Third, find a therapist who is skilled in working with people of color. I strongly recommend finding a therapist of color to work with, whose expertise fits your needs. When asking for referrals from your doctor or friends, ask specifically for a therapist of color. Drive out of your way, pay extra and go less frequently if you have to. To work with a therapist of color, you will be much more likely to be working with someone who has matured in their racial-ethnic identity and is competent to challenge the racial status quo of white-centered normativity. However, the field is dominated by white therapists; seeing a therapist of color may not be a feasible possibility for you. If you’re considering a white therapist, make efforts to find someone who has dealt with their own whiteness. Not only should they be culturally competent to serve you, but you want a therapist who has reckoned with their deep investment in whiteness, made themselves professionally accountable for structural racism and the invisibility of their whiteness, and has consciously committed to be an agent for social justice in their profession. Practically, I recommend considering a few preliminary indicators toward this end. The first is location. Zip codes are racially coded. The location of a therapist’s office indicates something about what kind of clients they want to market and make themselves accessible for. Find someone who has made their office easily accessible to a racially diverse population. The second tell is an all-white office. Try to avoid a place that ostensibly only employs white therapists; the institutional hegemony of whiteness and white solidarity is likely upheld with little to no structural accountability for white-centered normativity. Then, when you meet for an initial session, note whether or not they allow whiteness, their own and/or yours to remain unnamed.
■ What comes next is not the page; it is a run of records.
(* ===== verification/VirtQueueFacts.v ===== *)
(** * The virtqueue: every run of a driver

    A driver that adds requests and takes them back, a device that writes its
    ring as it likes: the descriptors of the requests stay apart and each
    request comes back as it was added. *)

From S2P Require Import Prelude Address Phys VirtQueue VirtQueueOk VirtQueueInv.
#[local] Open Scope kernel_scope.

Section run.
Context (SIZE : Z).
Context {W : Type} `{!Hal W}.
Implicit Types (q : VirtQueue) (w : W) (its : list (list Z * BufferDirection)) (free : list Z) (reqs : gmap Z request).

(** ** What a result says of the sharing *)





(** ** Adding *)

(** A request of [n] buffers finds no place. *)
Definition queue_full q (free : list Z) (n : Z) : Prop := free = [] \/ SIZE < n \/ (indirect q = false /\ vlen free < n).


#[global] Instance queue_full_dec q free n : Decision (queue_full q free n).
Proof. unfold queue_full. apply _. Defined.







(** ** Taking back *)






(** ** Every run *)







End run.

(** A memory of shared buffers, each at an address of its own. *)
#[local] Instance demo_hal : Hal (list (list Z)) := {
  share buf dir w := Some (4096 * (1 + vlen w), w ++ [buf]);
  unshare a buf dir w :=
    match dir with
    | DriverToDevice => Some (buf, w)
    | _ => b ← vec_get w (a / 4096 - 1); Some (b, w)
    end
}.

Definition set_points (v : list Point) (this : SignatureCanvas) : SignatureCanvas :=
  mkSignatureCanvas (props this) (canvasRect this) v (_lastVelocity this)
    (_lastWidth this) (_isEmpty this) (effects this) (curves this).

Definition set_lastVelocity (v : F) (this : SignatureCanvas) : SignatureCanvas :=
  mkSignatureCanvas (props this) (canvasRect this) (points this) v
    (_lastWidth this) (_isEmpty this) (effects this) (curves this).

Definition set_lastWidth (v : F) (this : SignatureCanvas) : SignatureCanvas :=
  mkSignatureCanvas (props this) (canvasRect this) (points this) (_lastVelocity this)
    v (_isEmpty this) (effects this) (curves this).

Definition set_isEmpty (v : bool) (this : SignatureCanvas) : SignatureCanvas :=
  mkSignatureCanvas (props this) (canvasRect this) (points this) (_lastVelocity this)
    (_lastWidth this) v (effects this) (curves this).

(** Append one effect to the log. *)
Definition perform (e : Effect) (this : SignatureCanvas) : SignatureCanvas :=
  mkSignatureCanvas (props this) (canvasRect this) (points this) (_lastVelocity this)
    (_lastWidth this) (_isEmpty this) (effects this ++ [e]) (curves this).

Definition record_curve (c : Bezier) (this : SignatureCanvas) : SignatureCanvas :=
  mkSignatureCanvas (props this) (canvasRect this) (points this) (_lastVelocity this)
    (_lastWidth this) (_isEmpty this) (effects this) (curves this ++ [c]).
(** X16.  The poller only adds to the trace, and every probe it makes is of
    a node it was asked to wait for: no other node is contacted, however
    many rounds are made. *)
Theorem poller_probes_waited_nodes_only :
  forall env fuel nodes_name wait timeout max_timeout_s t,
    exists ext,
      snd (_wait_for_rpc_availability env fuel nodes_name wait timeout max_timeout_s t)
      = (t ++ ext)%list
      /\ incl (probes ext) match nodes_name with
                           | Some (n :: l) => n :: l
                           | _ => conf_nodes_name env
                           end.
Proof.
  intros env fuel nodes_name wait timeout max_timeout_s t. rewrite waited_nodes.
  destruct (poll_rounds_shape env fuel wait timeout max_timeout_s (time_time env t)
              match nodes_name with
              | Some (n :: l) => n :: l
              | _ => conf_nodes_name env
              end (t ++ [EvClock])%list) as [ext [Hsnd [Hprobes _]]].
  exists ([EvClock] ++ ext)%list. split.
  - rewrite Hsnd, <- app_assoc. reflexivity.
  - rewrite probes_app. exact Hprobes.
Qed.

(** X17.  When every waited node answers the first probe and the round ends
    within the deadline, the poller returns after that round: the clock is
    read twice, each node is probed once, in order, and nothing is slept. *)
Theorem all_nodes_ready_in_first_round :
  forall env fuel node rest timeout max_timeout_s t,
    (forall n, In n (node :: rest) ->
               _is_rpc_available env (t ++ [EvClock])%list n timeout = Ret (n, true)) ->
    deadline_passed (time_time env t)
      (time_time env ((t ++ [EvClock]) ++ map EvProbe (node :: rest))%list)
      max_timeout_s = false ->
    _wait_for_rpc_availability env (S fuel) (Some (node :: rest)) true timeout max_timeout_s t
    = (Ret tt, (((t ++ [EvClock]) ++ map EvProbe (node :: rest)) ++ [EvClock])%list).
Proof.
  intros env fuel node rest timeout max_timeout_s t Hup Hdl.
  rewrite waited_nodes. cbv beta iota.
  rewrite poll_round_step.
  assert (Hnone : fst (get_unavailable_nodes env (node :: rest) timeout (t ++ [EvClock])%list)
                  = Ret []).
  { unfold get_unavailable_nodes. cbn [fst].
    assert (G : forall l,
               (forall n, In n l ->
                          _is_rpc_available env (t ++ [EvClock])%list n timeout = Ret (n, true)) ->
               ResMonad.mapM (fun c => _is_rpc_available env (t ++ [EvClock])%list c timeout) l
               = Ret (map (fun n => (n, true)) l)).
    { induction l as [|a l IH]; intros H; cbn [ResMonad.mapM map]; [reflexivity|].
      rewrite (H a (or_introl eq_refl)). cbn [ResMonad.bind].
      rewrite IH; [reflexivity|]. intros n Hn. apply H. right. exact Hn. }
    rewrite (G _ Hup). cbn [ResMonad.bind]. f_equal.
    generalize (node :: rest). intros l. induction l as [|a l IH]; [reflexivity | exact IH]. }
  rewrite Hnone, Hdl. rewrite app_nil_r.
  destruct fuel; reflexivity.
Qed.
Definition run (env : Env) (input : DataPipelineParams) (workflow_type : string)
    : M string :=
  unique_worker_task_queue <- exec_discover env opts_discover ;;
  set_progress 10 ;;;
  sleep 2 ;;;
  validation <- exec_validate env input None opts_stage ;;
  if Bool.eqb validation false then ret "invalidated" else
  set_progress 20 ;;;
  _ <- execute_activity env extract [ArgParams input]
         (Some unique_worker_task_queue) opts_stage ;;
  set_progress 40 ;;;
  _ <- execute_activity env transform [ArgParams input]
         (Some unique_worker_task_queue) opts_stage ;;
  set_progress 60 ;;;
  _ <- execute_activity env load [ArgParams input]
         (Some unique_worker_task_queue) opts_stage ;;
  set_progress 80 ;;;
  _ <- execute_activity env poll [ArgParams input; ArgStr workflow_type]
         (Some unique_worker_task_queue) opts_poll ;;
  set_progress 100 ;;;
  ret ("Successfully processed: " ++ input_filename input ++ "!").

End HappyPath.

(** ** [DataPipelineWorkflowNonRecoverableFailure] *)

Module NonRecoverableFailure.

Definition run (env : Env) (input0 : DataPipelineParams) : M string :=
  unique_worker_task_queue <- exec_discover env opts_discover ;;
  set_progress 10 ;;;
  sleep 2 ;;;
  let input := set_validation input0 "blue" in
  validation <- exec_validate env input (Some unique_worker_task_queue) opts_stage ;;
  if Bool.eqb validation false then
    raise (ApplicationError "Workflow failed due to validation" (Some "Validation Failed"))
  else
  set_progress 20 ;;;
  _ <- execute_activity env extract [ArgParams input]
         (Some unique_worker_task_queue) opts_stage ;;
  set_progress 40 ;;;
  _ <- execute_activity env transform [ArgParams input]
         (Some unique_worker_task_queue) opts_stage ;;
  set_progress 60 ;;;
  _ <- execute_activity env load [ArgParams input]
         (Some unique_worker_task_queue) opts_stage ;;
  set_progress 80 ;;;
  _ <- execute_activity env poll [ArgParams input]
         (Some unique_worker_task_queue) opts_poll ;;
  set_progress 100 ;;;
  ret ("Successfully processed: " ++ input_filename input ++ "!").

End NonRecoverableFailure.

(** ** Observations *)

(** How the host runtime (temporalio) treats what a run ends with: a
    returned value completes the workflow; an exception that is a
    [FailureError] ([ApplicationError], [ActivityError]) fails the workflow
    execution, which is not retried; any other exception fails only the
    current workflow task, which the runtime retries. *)
Inductive Outcome :=
| Completed (result : string)
| WorkflowFailed (e : exn)
| WorkflowTaskFailed (e : exn).

Definition is_failure_error (e : exn) : bool :=
  match e with
  | ApplicationError _ _ | ActivityError _ => true
  | Exception _ => false
  end.

Definition retryable (e : exn) : bool := negb (is_failure_error e).

Definition host_outcome (r : res string) : Outcome :=
  match r with
  | Ok s => Completed s
  | Raise e => if is_failure_error e then WorkflowFailed e else WorkflowTaskFailed e
  end.

(** Values taken by [_progress], in order, as recorded in a log. *)
Fixpoint progress_values (l : list event) : list Z :=
  match l with
  | [] => []
  | SetProgress n :: l' => n :: progress_values l'
  | _ :: l' => progress_values l'
  end.

Definition activity_eqb (a b : activity) : bool :=
  match a, b with
  | get_available_task_queue, get_available_task_queue | validate, validate
  | extract, extract | transform, transform | load, load | poll, poll => true
  | _, _ => false
  end.

(** The invocations of activity [a] in a log: arguments and task queue. *)
Fixpoint invocations (a : activity) (l : list event) : list (list arg * option string) :=
  match l with
  | [] => []
  | Invoke b args tq _ :: l' =>
      if activity_eqb a b then (args, tq) :: invocations a l' else invocations a l'
  | _ :: l' => invocations a l'
  end.

(** The activities invoked, with their task queues, in order. *)
Fixpoint invoked (l : list event) : list (activity * option string) :=
  match l with
  | [] => []
  | Invoke b _ tq _ :: l' => (b, tq) :: invoked l'
  | _ :: l' => invoked l'
  end.

(** The values upserted under the search attribute [Step], in order. *)
Fixpoint step_tags (l : list event) : list string :=
  match l with
  | [] => []
  | Upsert key vals :: l' =>
      if String.eqb key "Step" then vals ++ step_tags l' else step_tags l'
  | _ :: l' => step_tags l'
  end.

(** The stage markers of a log: every activity invocation and every
    [Step] tag, in order. *)
Inductive marker := MInvoke (a : activity) | MTag (t : string).

Fixpoint markers (l : list event) : list marker :=
  match l with
  | [] => []
  | Invoke b _ _ _ :: l' => MInvoke b :: markers l'
  | Upsert key vals :: l' =>
      if String.eqb key "Step" then map MTag vals ++ markers l' else markers l'
  | _ :: l' => markers l'
  end.

(** The checkpoint values of [_progress]. *)
Definition is_checkpoint (n : Z) : bool :=
  existsb (Z.eqb n) [0; 10; 20; 40; 60; 80; 100].

(** All activities after worker discovery succeed. *)
Definition stages_succeed (env : Env) : Prop :=
  forall a args tq, exists out, env_activity env a args tq = Some out.

(** An environment where everything succeeds, with a given validation
    verdict and given messages. *)
Definition env_ok (verdict : bool) (msgs : list (Z * message)) : Env :=
  mkEnv (Some "worker-1") (fun _ _ => Some verdict) (fun _ _ _ => Some "done") msgs.

Definition sample_input := mkParams "data.csv" "green".

Example scenarios_happy_sample :
  fst (Scenarios.run (env_ok true []) sample_input "Other" init_state)
  = Ok "Successfully processed: data.csv!".
Proof. reflexivity. Qed.

Example scenarios_visibility_tags_sample :
  step_tags (log (snd (Scenarios.run (env_ok true []) sample_input
                        Scenarios.VISIBILITY init_state)))
  = ["validation"; "extract"; "transform"; "load"; "complete"].
Proof. reflexivity. Qed.

Example scenarios_signal_sample :
  fst (Scenarios.run (env_ok true [(30, SignalMsg "done")]) sample_input
         Scenarios.SIGNAL init_state)
  = Ok "Successfully processed: data.csv!".
Proof. reflexivity. Qed.

(** [true] when a list of integers never decreases. *)
Fixpoint nondecreasing (l : list Z) : bool :=
  match l with
  | x :: (y :: _) as l' => (x <=? y) && nondecreasing l'
  | _ => true
  end.

(** ** Further observations *)

Definition params_eqb (p1 p2 : DataPipelineParams) : bool :=
  String.eqb (input_filename p1) (input_filename p2) &&
  String.eqb (validation p1) (validation p2).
A therapist who is not addressing race-ethnicity in the first session is demonstrating their racial incompetence.
A GOOD THING FOR US ALL
We are living in a cultural moment in which therapy has currency. Popular culture has embraced therapy as a social good, medical insurance plans increasingly cover individual sessions, and neighborhood schools have therapists on staff just like school nurses. Therapy is taken for granted to be a Good Thing to Do. What I’m asserting is not that therapy is not a good thing; rather, that it is a complicated thing, made complex by the same injustices and oppressive forces that we encounter in every institution in this land. Even as you work toward change in your personal life, may you continue to give thoughtful care and committed action toward changing the therapy space to be a truly healing place for us all.